Where the string "option" appears in a line of the material below, copy that line.

________________________

(** The bytes 9..13 and the blank. *)
Definition is_space (c : ascii) : bool :=
  byte_in (ascii_of_nat 9) (ascii_of_nat 13) c || Ascii.eqb c " ".

Definition is_letter (c : ascii) : bool :=
  byte_in "a" "z" c || byte_in "A" "Z" c.

Definition is_alnum (c : ascii) : bool :=
  is_letter c || byte_in "0" "9" c.

Definition is_local (c : ascii) : bool :=
  is_alnum c || existsb (Ascii.eqb c) ["."; "_"; "%"; "+"; "-"].

Definition is_domain (c : ascii) : bool :=
  is_alnum c || existsb (Ascii.eqb c) ["."; "-"].

Fixpoint drop_spaces (cs : list ascii) : list ascii :=
  match cs with
  | c :: rest => if is_space c then drop_spaces rest else cs
  | [] => []
  end.

Definition TrimSpace (s : string) : string :=
  string_of_list_ascii
    (rev (drop_spaces (rev (drop_spaces (list_ascii_of_string s))))).

(** [cs] cut at the first byte equal to [sep]. *)
Fixpoint cut (sep : ascii) (cs : list ascii)
  : option (list ascii * list ascii) :=
  match cs with
  | [] => None
  | c :: rest =>
      if Ascii.eqb c sep then Some ([], rest)
      else match cut sep rest with
           | Some (before, after) => Some (c :: before, after)
           | None => None
           end
  end.

(** The local part runs to the only [@]; the top-level domain is what
    follows the last dot. *)
Definition emailRegex_MatchString (s : string) : bool :=
  match cut "@" (list_ascii_of_string s) with
  | None => false
  | Some (local_part, host) =>
      match cut "." (rev host) with
      | None => false
      | Some (tld_rev, domain_rev) =>
          negb (length local_part =? 0)%nat && forallb is_local local_part &&
          negb (length domain_rev =? 0)%nat && forallb is_domain domain_rev &&
          (2 <=? length tld_rev)%nat && forallb is_letter tld_rev
      end
  end.
End AsciiStdlib.

(** ** Requests and runs, for stating the properties *)

(** An update request whose price or whose stock is provided and negative:
    what [Product.UpdatePrice] and [Product.UpdateStock] turn down. *)
Definition negative_field (price : option float) (stock : option Z) : bool :=
  match price with Some v => (v <? 0)%float | None => false end ||
  match stock with Some v => v <? 0 | None => false end.

(** The [n]-th of a family of users with distinct identifiers and emails,
    and the first [n] of them, for running the finders. *)
Definition sample_user (active : bool) (n : nat) : User :=
  let tag := String (ascii_of_nat (65 + n)) "" in
  mkUser ("user-" ++ tag)%string (tag ++ "@example.com")%string
         ("User " ++ tag)%string 1 1 active.

Definition sample_users (n : nat) : list User :=
  map (sample_user true) (seq 0 n).

(** The store that holds exactly the given users. *)
Definition user_store (users : list User) : gmap string User :=
  list_to_map (map (fun user => (user_ID user, user)) users).

(** Every entry of the store sits under the identifier it carries. *)
Definition users_keyed (r : gmap string User) : Prop :=
  forall k u, r !! k = Some u -> user_ID u = k.

Definition products_keyed (r : gmap string Product) : Prop :=
  forall k p, r !! k = Some p -> ID p = k.

(** No two entries of the store carry the same email. *)
Definition emails_unique (r : gmap string User) : Prop :=
  forall k1 k2 u1 u2,
    r !! k1 = Some u1 -> r !! k2 = Some u2 ->
    user_Email u1 = user_Email u2 -> k1 = k2.

(** Every stored user passes the entity's [IsValid]. *)
Definition users_valid (r : gmap string User) : Prop :=
  forall k u, r !! k = Some u -> User_IsValid u = true.

(** The [n]-th of a family of products with distinct identifiers, [n]
    pieces in stock each, in category Home for an even [n] and Garden for
    an odd one; the first [n] of them; the store that holds given
    products. *)
Definition sample_product (n : nat) : Product :=
  let tag := String (ascii_of_nat (65 + n)) "" in
  mkProduct ("prod-" ++ tag)%string ("Product " ++ tag)%string ""
            10 (Z.of_nat n) (if Nat.even n then "Home" else "Garden")
            1 1 true.
(** C8, as the claim has it, fails: two Draws arrive before the first
    frame; that frame renders the first of them and never the second. *)
Lemma canvas_latest_not_rendered :
  Canvas.delivered_at Scenarios.frame16 16%Z Scenarios.two_draws =
    [Drawing.clearRect 0%Z 0%Z 10%Z 10%Z; Drawing.fillRect 1%Z 1%Z 2%Z 2%Z] /\
  Rx.emits (Canvas.rendered Scenarios.frame16 Scenarios.two_draws) =
    [(16%Z, Drawing.clearRect 0%Z 0%Z 10%Z 10%Z)] /\
  ~ Canvas.renders_latest Scenarios.frame16 Scenarios.two_draws.
Proof.
  split; [reflexivity|]. split; [reflexivity|].
  intros Hlatest. specialize (Hlatest 16%Z). vm_compute in Hlatest. discriminate Hlatest.
Qed.

(** * Further properties of the code *)

(** ** Interpreting Draws *)

Section InterpreterFacts.
Import Drawing Observed.
Context {number style : Type}.
Implicit Types (a b d : Draw number style) (seq : list (Draw number style)).

Lemma draw_and a b : draw (and a b) = draw a ++ draw b.
Proof. unfold draw. simpl. apply flat_map_app. Qed.

Lemma draw_fold_and seq :
  forall acc : Draw number style,
    draw (fold_left and seq acc) = draw acc ++ concat (List.map draw seq).
Proof.
  induction seq as [|d seq IH]; intros acc; simpl.
  - by rewrite app_nil_r.
  - by rewrite IH, draw_and, <- app_assoc.
Qed.

(** X1. The canvas calls of a composition are the calls of its first
    part followed by those of its second part, and the calls of [all] of
    a non-empty sequence are those of its elements, in order. *)
Theorem draw_composes :
  (forall a b, draw (and a b) = draw a ++ draw b) /\
  (forall d seq, exists r,
      all (d :: seq) = Ok r /\ draw r = concat (List.map draw (d :: seq))).
Proof.
  split; [apply draw_and|].
  intros d seq. exists (fold_left and seq d). split; [reflexivity|].
  simpl. apply draw_fold_and.
Qed.

Lemma drawImpl_length (op : DrawOp number style) :
  length (drawImpl op) = if has_case op then 1 else 0.
Proof. by destruct op. Qed.

(** X2. [draw] makes one canvas call for every op of the traversal whose
    tag has a [case] in [drawImpl], in traversal order, and none for a
    StrokeStyle op: composing a Draw with [strokeStyle] on either side
    changes nothing of what is drawn. *)
Theorem draw_skips_strokeStyle :
  forall d,
    draw d = flat_map drawImpl (List.filter has_case (gen d)) /\
    length (draw d) = length (List.filter has_case (gen d)) /\
    (forall s, draw (and (strokeStyle s) d) = draw d) /\
    (forall s, draw (and d (strokeStyle s)) = draw d).
Proof.
  intros d. unfold draw.
  assert (forall ops : list (DrawOp number style),
             flat_map drawImpl ops = flat_map drawImpl (List.filter has_case ops) /\
             length (flat_map drawImpl ops) = length (List.filter has_case ops)) as Hops.
  { induction ops as [|op ops [IH1 IH2]]; [done|].
    destruct op; simpl; rewrite ?IH2; split; try done; by f_equal. }
  destruct (Hops (gen d)) as [H1 H2].
  split; [exact H1|]. split; [exact H2|]. split; intros s; simpl.
  - reflexivity.
  - rewrite flat_map_app. simpl. by rewrite app_nil_r.
Qed.

(** X3. The traversal of a Draw is never empty, and [all] of a non-empty
    sequence extended by one more Draw nests the result for the sequence
    on the left of that Draw. *)
Theorem all_snoc_nests_left :
  (forall d, gen d <> []) /\
  (forall d0 seq d, exists r,
      all (d0 :: seq) = Ok r /\
      all ((d0 :: seq) ++ [d]) = Ok (and r d)).
Proof.
  split.
  - induction d as [a IHa b IHb|op]; simpl; [|done].
    intros H. apply app_eq_nil in H as [Ha _]. by apply IHa.
  - intros d0 seq d. exists (fold_left and seq d0). split; [reflexivity|].
    unfold all, reduce. simpl. by rewrite fold_left_app.
Qed.

End InterpreterFacts.

(** ** The Pong component *)

Section PongFacts.
Import Rx Runtime Drawing Keys Pong Observed.
Local Open Scope Z_scope.

Lemma nextVelocity_cases size state :
  nextVelocity size state = velocity state \/
  nextVelocity size state = {| x := x (velocity state); y := y (velocity state) * -1 |} \/
  nextVelocity size state = {| x := x (velocity state) * -1; y := y (velocity state) |}.
Proof.
  unfold nextVelocity.
  repeat match goal with
         | |- context [if ?c then _ else _] => destruct c
         end; auto.
Qed.

Lemma nextVelocity_abs size state :
  Z.abs (x (nextVelocity size state)) = Z.abs (x (velocity state)) /\
  Z.abs (y (nextVelocity size state)) = Z.abs (y (velocity state)).
Proof.
  destruct (nextVelocity_cases size state) as [-> | [-> | ->]]; simpl; lia.
Qed.

(** X4. A tick changes the velocity by negating at most one of its two
    components, whatever the ball touches: both speeds keep their
    magnitude. *)
Theorem nextVelocity_flips_one_component :
  forall size state,
    (nextVelocity size state = velocity state \/
     nextVelocity size state = {| x := x (velocity state); y := y (velocity state) * -1 |} \/
     nextVelocity size state = {| x := x (velocity state) * -1; y := y (velocity state) |}) /\
    Z.abs (x (nextVelocity size state)) = Z.abs (x (velocity state)) /\
    Z.abs (y (nextVelocity size state)) = Z.abs (y (velocity state)).
Proof.
  intros size state. split; [apply nextVelocity_cases|apply nextVelocity_abs].
Qed.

________________________

__RESPONSE__.
  : option (list ascii * list ascii) :=
Definition negative_field (price : option float) (stock : option Z) : bool :=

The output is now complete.